Perda de pacotes é principal gargalo.

IPTVA realidade do mercado de IPTV, que começa a crescer no Brasil, foi abordada por Carlos Cunha, engenheiro de telecomunicações da Motorola Mobility, durante o Congresso de Provedores de Internet, em São Paulo. O especialista comentou sobre áreas que necessitam da atenção dos provedores que planejam investir na entrega do serviço pelo protocolo IP.

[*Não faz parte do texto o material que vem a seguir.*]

(** C10. When the output directory holds an entry that is itself a
    directory, [prepareOutputDirectory] throws the error of [unlinkSync]
    on it, and the directory still holds such an entry. In a run that
    reaches that step the session ends there: the error is reported, the
    browser closed, no response observer is registered, no navigation
    started, nothing captured. On an existing directory
    [prepareOutputDirectory] returns exactly when every entry is a
    file. *)
Theorem prepare_refuses_a_subdirectory (h : host) (d : gmap (list N) node) :
  ((exists k, d !! k = Some Directory) ->
   (forall (cfg : config) (w : world), outdir w = Dir d ->
      exists w' d',
        prepareOutputDirectory cfg w = (Threw (SystemError EISDIR), w') /\
        outdir w' = Dir d' /\ exists k, d' !! k = Some Directory) /\
   (launch h = None -> newPage h = None -> createCDPSession h = None ->
    let w := snd (script h (Dir d)) in
    fst (script h (Dir d)) = Some (status_of h) /\
    caught (SystemError EISDIR) ∈ trace w /\
    closes (trace w) = 1%nat /\
    responses w = [] /\
    (PageOnResponse ∉ trace w) /\
    (forall url, PageGoto url ∉ trace w) /\
    exists d', outdir w = Dir d' /\ exists k, d' !! k = Some Directory)) /\
  (forall cfg w, outdir w = Dir d ->
     ((exists w', prepareOutputDirectory cfg w = (Returned tt, w')) <-> all_files d)).
Proof.
  split; [|intros cfg w Hd; apply (prepare_on_directory cfg w d Hd)].
  intros Hdir. split.
  - intros cfg w Hd.
    destruct (proj1 (prepare_on_directory cfg w d Hd) Hdir)
      as (w' & d' & E & Ho & _ & _ & Hk).
    exists w', d'. auto.
  - intros El En Ec w. subst w.
    destruct (main_launch_ok h (entered (Dir d)) El) as (wa & Ea & Hba & Hta & Hoa & Hra).
    destruct (main_page_ok h wa En Ec) as (wb & Eb & Htb & Hbb & Hob & Hrb).
    assert (Hdb : outdir wb = Dir d) by (rewrite Hob, Hoa; reflexivity).
    destruct (proj1 (prepare_on_directory (CONFIG (dirname h)) wb d Hdb) Hdir)
      as (wc & d' & Ec' & Hoc & Hbc & Hrc & Hk).
    destruct (framed_prepareOutputDirectory (CONFIG (dirname h)) wb)
      as (_ & l & Htc & Hl).
    rewrite Ec' in Htc. simpl in Htc.
    assert (Et : main_try h (entered (Dir d)) = (Threw (SystemError EISDIR), wc)).
    { unfold main_try.
      rewrite (bind_returned _ _ _ _ _ Ea), (bind_returned _ _ _ _ _ Eb).
      apply bind_threw, Ec'. }
    destruct (script_shape h (Dir d) _ wc Et) as (_ & _ & Hs & Ht & Ho & Hr).
    assert (Hclose : closes (trace wc) = 0%nat).
    { rewrite Htc, Htb, Hta, !closes_app.
      rewrite (closes_benign l)
        by (eapply Forall_impl; [exact Hl | exact console_is_benign]).
      reflexivity. }
    assert (Hcons : forall e, ~ console_effect e -> e ∉ l).
    { intros e He Hin. rewrite Forall_forall in Hl. exact (He (Hl e Hin)). }
    assert (Hno : forall e, ~ console_effect e -> e <> PuppeteerLaunch ->
                            e <> NewPage -> e <> CreateCDPSession ->
                            e <> BrowserClose -> (forall c, e <> ProcessExit c) ->
                            e ∉ trace (snd (script h (Dir d)))).
    { intros e He H1 H2 H3 H4 H5. rewrite Ht, Htc, Htb, Hta, entered_trace.
      unfold teardown, page_ready, closing, closed, unhandled, caught. rewrite El.
      destruct (close h); simpl;
        repeat (rewrite elem_of_app || rewrite elem_of_cons || rewrite elem_of_nil);
        intros H; decompose [or] H; subst;
        try (apply He; exact I); try congruence;
        try (eapply Hcons; eassumption); try (eapply H5; reflexivity). }
    split; [exact Hs|]. split; [|split; [|split; [|split; [|split]]]].
    + rewrite Ht, !elem_of_app. right. left. left.
    + rewrite Ht, !closes_app, Hclose, closes_teardown, El. reflexivity.
    + rewrite Hr, Hrc, Hrb, Hra. reflexivity.
    + apply Hno; simpl; try tauto; discriminate.
    + intros url. apply Hno; simpl; try tauto; discriminate.
    + exists d'. rewrite Ho. auto.
Qed.

Lemma prepare_refuses_a_subdirectory_witness :
  fst (script all_succeeds (Dir old_output)) = Some 0 /\
  responses (snd (script all_succeeds (Dir old_output))) = [].
Proof.
  destruct (prepare_refuses_a_subdirectory all_succeeds old_output) as [H _].
  destruct H as [_ H].
  - exists (lit "archive"). unfold old_output.
    rewrite lookup_insert_ne by discriminate. apply lookup_insert_eq.
  - destruct (H eq_refl eq_refl eq_refl) as (Hs & _ & _ & Hr & _).
    split; [exact Hs | exact Hr].
Defined.

End SessionFacts.

(** * Further properties of the idle detector *)

Section IdleDetectorCoverage.
Import IdleDetector.

Lemma step_check_or_signal (e : event) (s s' : detector) :
  single_pending s -> step e s = Some s' ->
  (exists t, pending s' = [t]) \/ (pending s' = [] /\ resolved s' <> []).
Proof.
  intros Hsp Hs. destruct e as [now | h now].
  - injection Hs as <-. left. rewrite (onRequest_pending now s Hsp). eauto.
  - destruct (Z.le_gt_cases (timeout s) (now - lastRequestTime s)) as [Hge | Hlt].
    + destruct (fire_idle h now s s' Hsp Hs Hge) as (E1 & E2 & _).
      right. split; [exact E1|]. rewrite E2. intros E.
      apply (f_equal (@length Z)) in E. rewrite List.length_app in E. simpl in E. lia.
    + destruct (fire_early h now s s' Hsp Hs Hlt) as (E1 & _). left.
      rewrite E1. eauto.
Qed.

Lemma run_check_or_signal (evs : list event) :
  forall s s',
    single_pending s ->
    ((exists t, pending s = [t]) \/ (pending s = [] /\ resolved s <> [])) ->
    run evs s = Some s' ->
    (exists t, pending s' = [t]) \/ (pending s' = [] /\ resolved s' <> []).
Proof.
  induction evs as [|e evs IH]; intros s s' Hsp H Hr; simpl in Hr.
  - injection Hr as <-. exact H.
  - destruct (step e s) as [s1|] eqn:Hs; [|discriminate].
    apply (IH s1 s'); [eapply step_single_pending; eassumption | | exact Hr].
    eapply step_check_or_signal; eassumption.
Qed.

O investimento é milionário e requer atenção de todos os lados – desde infraestrutura, tecnologia, a questões básicas de sistemas de cobrança, atendimento, manutenção e visitas técnicas, e o primeiro conselho de Cunha para os que estão pensando em entrar nesse mercado é: “implementar uma tecnologia que compense”, depois investir em treinamento e profissionais com experiência no mercado de vídeo.

O especialista pontua a perda de pacotes como principal gargalo para as prestadoras de serviços. “Perder pacote é o “demônio” para o IPTV, pois é pior que baixa velocidade. Isso interfere na qualidade do sinal, e consequentemente, na perda do cliente”, e adiciona que a manutenção deve fazer parte da estratégia, pois pode evitar esse tipo de problema. “Desde a manutenção básica, de limpar as antenas”.

Ele explica que o padrão IP permite integrar diversos serviços de vídeo on demand, multiview, gravação de conteúdo, o que pode enriquecer a oferta para assinantes. “No IPTV até a mudança de canal é mais rápida do que na TV digital”, cita como vantagem, e exemplifica a plataforma da Microsoft, o mediaroom, e afirma que a adoção de soluções integradas pode enriquecer a oferta.

De olho na concorrência

A concorrência com grandes provedores também foi citada como um desafio para as pequenas empresas, e afirmou que a exigência de múltiplas telas tem mudado a realidade do mercado brasileiro, com consumidores demandando mais serviços e aplicações. “Os pequenos provedores, para conseguir competir com os grandes, precisam ter preços competitivos e se preocupar com o conteúdo oferecido”.

E afirma que as empresas devem se preocupar com o portfólio de serviços. “A tendência de casa conectada deve estar no plano de negócios, além de permitir ao assinante ter acesso ao conteúdo da residência pelos dispositivos móveis”, e afirma que é importante pesquisar e saber o que os concorrentes e outras operadoras do mercado ofertam.